[Task requirements] Transcribe the stretch of entries below from the line with "ce.(ssoc_in);" through the line with "Fixpoint reference (n", exactly and with both ends included; leave out all other lines.

[Records for the exercise]

==================================================

Definition ttf_tier_update_stats (t : ttf_tier_stat) (c : tier_stats) (force : bool) :
    ttf_tier_stat :=
  if negb force && (c.(cc_total) =? 0) then t
  else
    let or_ v d := if v =? 0 then d else v in
    let elap := s32 (c.(time_fast) + c.(time_taper) + c.(time_other)) in
    TtfTierStat (s16 (Z.quot (or_ t.(ts_soc_in) c.(soc_in) + c.(soc_in)) 2))
      (Z.quot (s32 (or_ t.(ts_cc_in) c.(cc_in) + c.(cc_in))) 2)
      (Z.quot (s32 (or_ t.(ts_cc_total) c.(cc_total) + c.(cc_total))) 2)
      (Z.quot (s64 (or_ t.(avg_time) elap + elap)) 2).

(** Whether a charge says something of tier [i]; times are a [long]. *)
Definition tier_counts (ce : gbms_charging_event) (force : bool) (i : Z) (c : tier_stats) : bool :=
  negb (c.(t_temp_idx) =? -1)
  && negb (u32 (c.(time_fast) + c.(time_taper)) =? 0)
  && negb (negb force && (i =? 0) && (1 <? Z.shiftr c.(soc_in) 8))
  && negb (negb force && (i =? GBMS_STATS_TIER_COUNT - 1) && negb (ce.(ssoc_out) =? 100)).

(** [force] is not handed on. *)
Fixpoint tiers_from (ce : gbms_charging_event) (force : bool) (i : Z) (l : list ttf_tier_stat) :
    outcome (list ttf_tier_stat) :=
  match l with
  | [] => Ok []
  | t :: l =>
      c ← tier_at ce.(ce_tier_stats) i;
      l ← tiers_from ce force (i + 1) l;
      Ok ((if tier_counts ce force i c then ttf_tier_update_stats t c false else t) :: l)
  end.

Definition ttf_tier_update (stats : batt_ttf_stats) (ce : gbms_charging_event) (force : bool) :
    outcome batt_ttf_stats :=
  l ← tiers_from ce force 0 stats.(ttf_tier_stats); Ok (set_tier_stats l stats).

(** The tiers from [vbatt_idx] on, [n] of them, as elements of the array that starts at
    [ts]; [ts] is the index of its first element. *)
Fixpoint accumulate (n : nat) (l : list ttf_tier_stat) (ts vbatt_idx estimate : Z) : outcome Z :=
  match n with
  | O => Ok estimate
  | S n =>
      t ← tier_at l ts;
      if negb (BATT_TTF_TS_VALID t) then Ok (- ENODATA)
      else
        v ← tier_at l (ts + vbatt_idx);
        accumulate n l ts (vbatt_idx + 1) (s64 (estimate + v.(avg_time)))
  end.

Definition ttf_tier_accumulate (stats : batt_ttf_stats) (ts vbatt_idx : Z) : outcome Z :=
  if GBMS_STATS_TIER_COUNT <=? vbatt_idx then Ok 0
  else accumulate (Z.to_nat (GBMS_STATS_TIER_COUNT - vbatt_idx)) stats.(ttf_tier_stats) ts vbatt_idx 0.

Definition ttf_tier_estimate (stats : batt_ttf_stats) (temp_idx vbatt_idx : Z) :
    outcome (Z * option Z) :=
  if (vbatt_idx =? -1) && (temp_idx =? -1) then Ok (- EINVAL, None)
  else
    t ← tier_at stats.(ttf_tier_stats) vbatt_idx;
    if negb (BATT_TTF_TS_VALID t) then Ok (- ENODATA, None)
    else
      estimate ← ttf_tier_accumulate stats vbatt_idx (vbatt_idx + 1);
      Ok (if estimate <? 0 then (- ENODATA, None) else (0, Some estimate)).

(** ** Updates *)

Definition TTF_STATS_QUAL_DELTA_MIN : Z := 3.

(** The first percent from [i] on with a time, of [n], or the one after them. *)
Fixpoint first_elap (n : nat) (l : list Z) (i : Z) : outcome Z :=
  match n with
  | O => Ok i
  | S n => e ← at_ l i; if e =? 0 then first_elap n l (i + 1) else Ok i
  end.

Definition ttf_stats_update (w : world) (stats : batt_ttf_stats) (ce : gbms_charging_event)
    (force : bool) : outcome batt_ttf_stats :=
  if ce.(last_soc) - ce.(ssoc_in) <? TTF_STATS_QUAL_DELTA_MIN then Ok stats
  else
    first ← first_elap (Z.to_nat (ce.(last_soc) - ce.(ssoc_in) + 1)) ce.(ce_soc_stats).(s_elap)
              ce.(ssoc_in);
    stats ← ttf_soc_update w stats ce (first + 1) (ce.(last_soc) - 1);
    ttf_tier_update stats ce force.

(** ** Start *)

(** [fuel] is more than the table has entries; its entries are followed by those of the
    other table. *)
Fixpoint ttf_as_default (fuel : nat) (soc_table elap_table : list Z) (table_count i table_i : Z) :
    outcome Z :=
  match fuel with
  | O => Blocked
  | S fuel =>
      s ← at_ (soc_table ++ elap_table) table_i;
      if (u32 s <? u32 i) && (table_i <? table_count)
      then ttf_as_default fuel soc_table elap_table table_count i (table_i + 1)
      else Ok table_i
  end.

Fixpoint reference (n : nat) (soc_table elap_table : list Z) (table_count cc i table_i : Z) :
    outcome (list Z * list Z) :=
  match n with
  | O => Ok ([], [])
  | S n =>
      table_i ← ttf_as_default (S (S (Z.to_nat table_count))) soc_table elap_table table_count i table_i;
      e ← at_ elap_table table_i;
      '(ccs, elaps) ← reference n soc_table elap_table table_count cc (i + 1) table_i;
      Ok (Z.quot (s32 (cc * i)) 100 :: ccs, e :: elaps)
  end.

Section Init.
Context `{env : gbms_env}.

(** [kzalloc] is whether there is memory. *)
Definition ttf_init_soc_parse_dt (kzalloc : bool) (stats : batt_ttf_stats) (node capacity_ma : Z) :
    outcome (Z * batt_ttf_stats) :=
  let cc := Z.quot (s32 (capacity_ma * 100)) GBMS_SOC_STATS_LEN in
  let table_count := dt_count node "google,ttf-soc-table" in
  if table_count <=? 0 then Ok (- EINVAL, stats)
  else if negb (Z.rem table_count 2 =? 0) then Ok (- EINVAL, stats)
  else if negb kzalloc then Ok (- ENOMEM, stats)
  else
    let '(ret, soc_table) := dt_array node "google,ttf-soc-table" table_count in
    if ret <? 0 then Ok (ret, stats)
    else
      let '(ret, elap_table) := dt_array node "google,ttf-elap-table" table_count in
      if ret <? 0 then Ok (ret, stats)
      else
        '(ccs, elaps) ← reference (Z.to_nat GBMS_SOC_STATS_LEN) soc_table elap_table table_count cc 0 0;
        Ok (0, BattTtfStats (TtfSocStats ccs elaps) stats.(ref_temp_idx) stats.(ref_watts)
                 stats.(soc_stats) stats.(ttf_tier_stats) stats.(report_max_ratio) stats.(fcc_now)).

Definition ttf_tier_reset (stats : batt_ttf_stats) : batt_ttf_stats :=
  set_tier_stats ((λ t, TtfTierStat t.(ts_soc_in) 0 0 0) <$> stats.(ttf_tier_stats)) stats.

Definition ttf_init_tier_parse_dt (stats : batt_ttf_stats) (node capacity_ma : Z) :
    Z * batt_ttf_stats :=
  let count := dt_count node "google,ttf-tier-table" in
  if negb (count =? GBMS_STATS_TIER_COUNT) then (- EINVAL, stats)
  else
    let '(ret, tier_table) := dt_array node "google,ttf-tier-table" count in
    if ret <? 0 then (ret, stats)
    else
      let soc i := s16 (Z.shiftl (default 0 (tier_table !! i)) 8) in
      let soc_in_diff := s16 (soc 2%nat - soc 1%nat) in
      let cc_in_of i := Z.quot (s32 (capacity_ma * soc i)) 100 in
      (0, set_tier_stats
            [TtfTierStat (soc 0%nat) 0 0 0;
             TtfTierStat (soc 1%nat) (cc_in_of 1%nat) (Z.quot (s32 (capacity_ma * soc_in_diff)) 100) 0;
             TtfTierStat (soc 2%nat) (cc_in_of 2%nat) (s32 (capacity_ma - cc_in_of 2%nat)) 0] stats).

Definition no_soc_stats : ttf_soc_stats :=
  TtfSocStats (replicate (Z.to_nat GBMS_SOC_STATS_LEN) 0) (replicate (Z.to_nat GBMS_SOC_STATS_LEN) 0).

Definition no_tier_stats : list ttf_tier_stat :=
  replicate (Z.to_nat GBMS_STATS_TIER_COUNT) (TtfTierStat 0 0 0 0).

Definition ttf_stats_dup (src : batt_ttf_stats) : batt_ttf_stats :=
  set_tier_stats no_tier_stats (set_soc_stats no_soc_stats src).

Definition TTF_REPORT_MAX_RATIO : Z := 300.

Definition ttf_stats_init (kzalloc : bool) (node capacity_ma : Z) : outcome (Z * batt_ttf_stats) :=
  let stats watts temp_idx ratio :=
    BattTtfStats no_soc_stats temp_idx watts no_soc_stats no_tier_stats ratio 0 in
  let '(ret, watts) := dt_u32 node "google,ttf-adapter" in
  if ret <? 0 then Ok (ret, stats 0 0 0)
  else
    let '(ret, temp_idx) := dt_u32 node "google,ttf-temp-idx" in
    if ret <? 0 then Ok (ret, stats (s32 watts) 0 0)
    else
      let '(ret, ratio) := dt_u32 node "google,ttf-report-max-ratio" in
      let ratio := if ret <? 0 then TTF_REPORT_MAX_RATIO else ratio in
      '(ret, s) ← ttf_init_soc_parse_dt kzalloc (stats (s32 watts) (s32 temp_idx) (s32 ratio)) node capacity_ma;
      if ret <? 0 then Ok (ret, s)
      else
        let '(ret, s) := ttf_init_tier_parse_dt s node capacity_ma in
        Ok (if ret <? 0 then ret else 0, s).

End Init.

==================================================

[Output below]
              ce.(ssoc_in);
    stats ← ttf_soc_update w stats ce (first + 1) (ce.(last_soc) - 1);
    ttf_tier_update stats ce force.

(** ** Start *)

(** [fuel] is more than the table has entries; its entries are followed by those of the
    other table. *)
Fixpoint ttf_as_default (fuel : nat) (soc_table elap_table : list Z) (table_count i table_i : Z) :
    outcome Z :=
  match fuel with
  | O => Blocked
  | S fuel =>
      s ← at_ (soc_table ++ elap_table) table_i;
      if (u32 s <? u32 i) && (table_i <? table_count)
      then ttf_as_default fuel soc_table elap_table table_count i (table_i + 1)
      else Ok table_i
  end.

Fixpoint reference (n : nat) (soc_table elap_table : list Z) (table_count cc i table_i : Z) :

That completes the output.